Okay – on what grounds does he justify this claim? There are a lot of processes that produce amorphous materials – rapid cooling of silicate magmas, chemical reactions of iron with clays, weathering of basalt, etc. Glass is amorphous, and forms just fine under gravity. So do caramel, amber, and toffee, for that matter – they’re amorphous too.

Fergus Mason

“If it does, that life did not spring forth from Mars. Instead, that life, and the water, might have come from earth”

Aha! This is a good one!

I’d obviously be very excited if life – no matter how simple – was found on Mars. It would also be a test for the hydroplate claims. What if life is found and studied, and turns out to be completely unlike anything found on Earth? What if it doesn’t have RNA/DNA and uses some other replicator entirely? Would that change your views at all?

MatthewJ

“If the water were “native” to Mars, it should be present as much in the crystalline solids as in the amorphous.”

Why? There are dry amorphous solids (obsidian) and hydrated ones (opal, lapis lazuli, limonite). There are hydrated crystalline solids (some granites, travertine) and dry ones (basalts). I presume you would agree that the water is native to Earth. Dry crystalline rocks can be coated with hydrated amorphous material as a result of chemical weathering. It does not follow that a mix of dry crystalline and hydrated amorphous material implies an extraplanetary origin of the water.

What is his theoretical underpinning for suggesting that amorphous solids form in microgravity while crystals form under stronger gravity? NASA has been using the microgravity environment to produce well-ordered crystals since Skylab in the 1970’s. It’s perennially one of the applications brought up brought up to foster private-enterprise launch capabilities: purer pharmaceuticals, better semiconductors, etc. because of better crystal formation under microgravity.

Dr.
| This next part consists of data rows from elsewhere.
(** C9, as amended.  When every token of the normalized query is a number,
    shorter than 3 characters or a stop word, the strict and the broad
    expression are empty and runs 1, 2 and 3 return the empty list without
    raising; run 4, which selects its own tokens (at least 5 characters,
    no stop word), returns the empty list when none of the numbers has 5
    characters or more. *)
Theorem no_tokens_no_candidates (U : UCD) (F : Fuzz) (conn : Store)
  (set_iter : list str -> list str) (norm_query_fts : str)
  (query_year : option str)
  (norm_query_fuzz query_place query_author raw_query : str) :
  set_iter_ok set_iter ->
  no_planned_tokens U norm_query_fts ->
  build_fts_queries U set_iter norm_query_fts = ([], [])
  /\ execute_run_1 U F conn norm_query_fts [] [] query_year norm_query_fuzz
       query_place query_author
     = Ok []
  /\ execute_run_2 U F conn [] query_year norm_query_fuzz query_author
     = Ok []
  /\ execute_run_3 U F conn [] norm_query_fuzz raw_query = []
  /\ ((forall t, In t (split norm_query_fts) ->
                 str_isdigit U t = true -> len t < 5) ->
      execute_run_4 U F conn norm_query_fts norm_query_fuzz = []).
Proof.
  intros Hs Hn. repeat split.
  - unfold build_fts_queries. rewrite (no_planned_tokens_filter Hn).
    destruct (set_iter []) as [|t l] eqn:E; [reflexivity|].
    exfalso. apply (proj2 (Hs []) t). rewrite E. now left.
  - intros Hd. unfold execute_run_4.
    destruct (filter rare_token (split norm_query_fts)) as [|t l] eqn:E;
      [reflexivity|].
    exfalso.
    assert (In t (filter rare_token (split norm_query_fts))) as Ht
        by (rewrite E; now left).
    apply filter_In in Ht. destruct Ht as [Ht Hr]. unfold rare_token in Hr.
    apply andb_prop in Hr. destruct Hr as [H5 Hst].
    apply Z.geb_le in H5. apply negb_true_iff in Hst.
    destruct (Hn t Ht) as [H|[H|H]].
    + specialize (Hd t Ht H). lia.
    + unfold MIN_FTS_TOKEN_LEN in H. lia.
    + apply mem_In in H. congruence.
Qed.

Lemma no_tokens_no_candidates_witness :
  build_fts_queries basic_latin insertion_order (u "der 1702 ab") = ([], [])
  /\ execute_run_1 basic_latin sample_fuzz sample_store (u "der 1702 ab")
       [] [] (Some (u "1702")) (u "der 1702 ab") (u "Jena") (u "")
     = Ok []
  /\ execute_run_2 basic_latin sample_fuzz sample_store [] (Some (u "1702"))
       (u "der 1702 ab") (u "")
     = Ok []
  /\ execute_run_3 basic_latin sample_fuzz sample_store [] (u "der 1702 ab")
       (u "Der 1702 ab")
     = []
  /\ ((forall t, In t (split (u "der 1702 ab")) ->
                 str_isdigit basic_latin t = true -> len t < 5) ->
      execute_run_4 basic_latin sample_fuzz sample_store (u "der 1702 ab")
        (u "der 1702 ab")
      = []).
Proof.
  apply no_tokens_no_candidates.
  - exact insertion_order_ok.
  - intros t Ht. vm_compute in Ht.
    destruct Ht as [<-|[<-|[<-|[]]]].
    + right. right. apply mem_In. reflexivity.
    + left. reflexivity.
    + right. left. reflexivity.
Defined.

(** C9, as stated, fails for run 4: a query made of numbers has no planned
    token and empty expressions, and still run 4 searches for its numbers
    and returns a candidate. *)
Lemma numbers_reach_run_4 :
  no_planned_tokens basic_latin (u "12345 67890")
  /\ normalize_for_fts basic_latin (u "12345 67890") = u "12345 67890"
  /\ build_fts_queries basic_latin insertion_order (u "12345 67890")
     = ([], [])
  /\ execute_run_4 basic_latin sample_fuzz (store_of [numbers_row])
       (u "12345 67890") (u "12345 67890")
     = [numbers_cand]
  /\ get_search_results basic_latin sample_fuzz (store_of [numbers_row])
       (replying LLMError) insertion_order (u "12345 67890") (u "") (u "")
     = Ok ([numbers_cand], u "-").
Proof.
  split.
  - intros t Ht. vm_compute in Ht.
    destruct Ht as [<-|[<-|[]]]; left; reflexivity.
  - vm_compute. repeat split.
Qed.

(** ** The normalizer *)

Lemma u_space : u " " = [SP].
Proof. reflexivity. Qed.

Lemma dropwhile_snoc (p : char -> bool) (l : str) (c : char) :
  dropwhile p (l ++ [c])
  = match dropwhile p l with
    | [] => if p c then [] else [c]
    | l' => l' ++ [c]
    end.
Proof.
  induction l as [|x l IH]; simpl; [reflexivity|].
  destruct (p x); [exact IH | reflexivity].
Qed.

Lemma rstrip_cons (c : char) (s : str) :
  rstrip (c :: s)
  = match rstrip s with
    | [] => if isspace c then [] else [c]
    | _ => c :: rstrip s
    end.
Proof.
  unfold rstrip. simpl rev. rewrite dropwhile_snoc.
  destruct (dropwhile isspace (rev s)) as [|x l]; simpl.
  - now destruct (isspace c).
  - rewrite rev_app_distr. simpl.
    destruct (rev l ++ [x]) eqn:E; [now destruct (rev l)|reflexivity].
Qed.

Lemma rstrip_cons_nonspace (c : char) (s : str) :
  isspace c = false -> rstrip (c :: s) = c :: rstrip s.
Proof.
  intros H. rewrite rstrip_cons, H. now destruct (rstrip s).
Qed.

Lemma sub_ws_lstrip (t : str) :
  lstrip (sub_ws_go false t) = sub_ws_go true t
  /\ lstrip (sub_ws_go true t) = sub_ws_go true t.
Proof.
  unfold lstrip. induction t as [|c t [IH1 IH2]]; simpl; [now split|].
  destruct (isspace c) eqn:E; simpl.
  - change (isspace SP) with true. cbv iota. now split.
  - rewrite E. now split.
Qed.

Lemma join_cons (w : str) (ws : list str) :
  join [SP] (w :: ws) = w ++ sep_join ws.
Proof. destruct ws; simpl; [now rewrite app_nil_r | reflexivity]. Qed.

Lemma split_aux_tokens (t : str) :
  Forall (fun c => isspace c = false) (fst (split_aux t))
  /\ Forall is_token (snd (split_aux t)).
Proof.
  induction t as [|c t [IH1 IH2]]; simpl; [now split|].
  destruct (split_aux t) as [w ws]. simpl in *.
  destruct (isspace c) eqn:E; simpl.
  - split; [constructor|].
    destruct w as [|x w]; simpl; [assumption|].
    constructor; [|assumption]. split; [discriminate | assumption].
  - split; [now constructor | assumption].
Qed.

Lemma split_tokens (t : str) : Forall is_token (split t).
Proof.
  unfold split. pose proof (split_aux_tokens t) as [H1 H2].
  destruct (split_aux t) as [w ws]. simpl in *.
  destruct w as [|x w]; simpl; [assumption|].
  constructor; [|assumption]. split; [discriminate | assumption].
Qed.

Lemma join_tokens_nil (ws : list str) :
  Forall is_token ws -> join [SP] ws = [] -> ws = [].
Proof.
  destruct ws as [|w ws]; [reflexivity|].
  intros H. inversion H as [|? ? [Hw _] _]; subst.
  rewrite join_cons. destruct w; [contradiction | discriminate].
Qed.

(** White-space collapse and strip, in terms of the tokens. *)
Lemma rstrip_sub_ws (t : str) :
  rstrip (sub_ws_go false t)
  = fst (split_aux t) ++ sep_join (snd (split_aux t))
  /\ rstrip (sub_ws_go true t) = join [SP] (split t).
Proof.
  unfold split. induction t as [|c t [IH1 IH2]]; simpl; [now split|].
  pose proof (split_aux_tokens t) as [T1 T2].
  destruct (split_aux t) as [w ws]. simpl in *.
  assert (Forall is_token (cons_token w ws)) as T.
  { destruct w as [|x w]; simpl; [assumption|].
    constructor; [|assumption]. split; [discriminate | assumption]. }
  destruct (isspace c) eqn:E; simpl.
  - split; [|exact IH2].
    rewrite rstrip_cons, IH2. change (isspace SP) with true.
    destruct (join [SP] (cons_token w ws)) eqn:Ej.
    + apply join_tokens_nil in Ej; [|assumption]. now rewrite Ej.
    + unfold sep_join. destruct (cons_token w ws); [discriminate|].
      now rewrite Ej.
  - rewrite (@rstrip_cons_nonspace c _ E), IH1. split; [reflexivity|].
    destruct ws; simpl; [now rewrite app_nil_r | reflexivity].
Qed.

Lemma collapse_ws_split (t : str) : collapse_ws t = join [SP] (split t).
Proof.
  unfold collapse_ws, strip, sub_ws.
  rewrite (proj1 (sub_ws_lstrip t)). apply rstrip_sub_ws.
Qed.

Lemma split_aux_app (w s : str) :
  Forall (fun c => isspace c = false) w ->
  split_aux (w ++ s)
  = (w ++ fst (split_aux s), snd (split_aux s)).
Proof.
  induction 1 as [|c w Hc Hw IH]; simpl.
  - now destruct (split_aux s).
  - rewrite IH, Hc. reflexivity.
Qed.

Lemma split_join (ws : list str) :
  Forall is_token ws -> split (join [SP] ws) = ws.
Proof.
  induction 1 as [|w ws [Hw1 Hw2] Hws IH]; [reflexivity|].
  rewrite join_cons. unfold split.
  rewrite (@split_aux_app w _ Hw2). unfold sep_join.
  destruct ws as [|w2 ws'].
  - simpl. rewrite app_nil_r. now destruct w.
  - remember (w2 :: ws') as l. simpl.
    unfold split in IH. destruct (split_aux (join [SP] l)) as [w0 ws0].
    change (isspace SP) with true. cbv iota. simpl.
    rewrite app_nil_r, IH. now destruct w.
Qed.

Lemma collapse_ws_join (ws : list str) :
  Forall is_token ws -> collapse_ws (join [SP] ws) = join [SP] ws.
Proof.
  intros H. now rewrite collapse_ws_split, split_join.
Qed.

Lemma split_aux_incl (t : str) (c : char) :
  In c (fst (split_aux t))
  \/ (exists w, In w (snd (split_aux t)) /\ In c w) ->
  In c t.
Proof.
  induction t as [|x t IH]; simpl.
  - intros [[]|(w & [] & _)].
  - destruct (split_aux t) as [w0 ws]. simpl in *.
    destruct (isspace x); simpl.
    + intros [[]|(w & Hw & Hc)]. right. apply IH.
      destruct w0 as [|y w0]; simpl in Hw.
      * right. now exists w.
      * destruct Hw as [<-|Hw]; [now left | right; now exists w].
    + intros [[<-|Hc]|H]; [now left | right; apply IH; now left|].
      right. apply IH. now right.
Qed.

Lemma split_incl (t w : str) (c : char) :
  In w (split t) -> In c w -> In c t.
Proof.
  unfold split. intros Hw Hc. apply split_aux_incl.
  destruct (split_aux t) as [w0 ws]. simpl.
  destruct w0 as [|y w0]; simpl in Hw.
  - right. now exists w.
  - destruct Hw as [<-|Hw]; [now left | right; now exists w].
Qed.

Lemma replace_absent (x : char) (new w : str) :
  ~ In x w -> replace [x] new w = w.
Proof.
  unfold replace. induction w as [|c w IH]; simpl; [reflexivity|].
  intros H. destruct (N.eqb x c) eqn:E.
  - apply N.eqb_eq in E. subst. exfalso. apply H. now left.
  - simpl. f_equal. apply IH. intros Hx. apply H. now right.
Qed.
Brown’s entire corpus of work does not need to be debated in order to correct individual erroneous or unsupported statements.

Fergus Mason

“Are your hypotheticals more of the same?”

No, I’d say it’s a reasonable thing to look for if Martian life is discovered. If it uses RNA or DNA for heredity then it’s pretty much certain it came from here, because the chances of independently evolved planetary life using the same molecules are essentially nil. If it uses something different then it originated independently of Earth life. Does that sound reasonable?

Fergus Mason

“Besides, the whole idea is that it’s integrated.”

It doesn’t matter how integrated it is if fundamental ideas are simply wrong. The idea that crystals need gravity to form is simply wrong.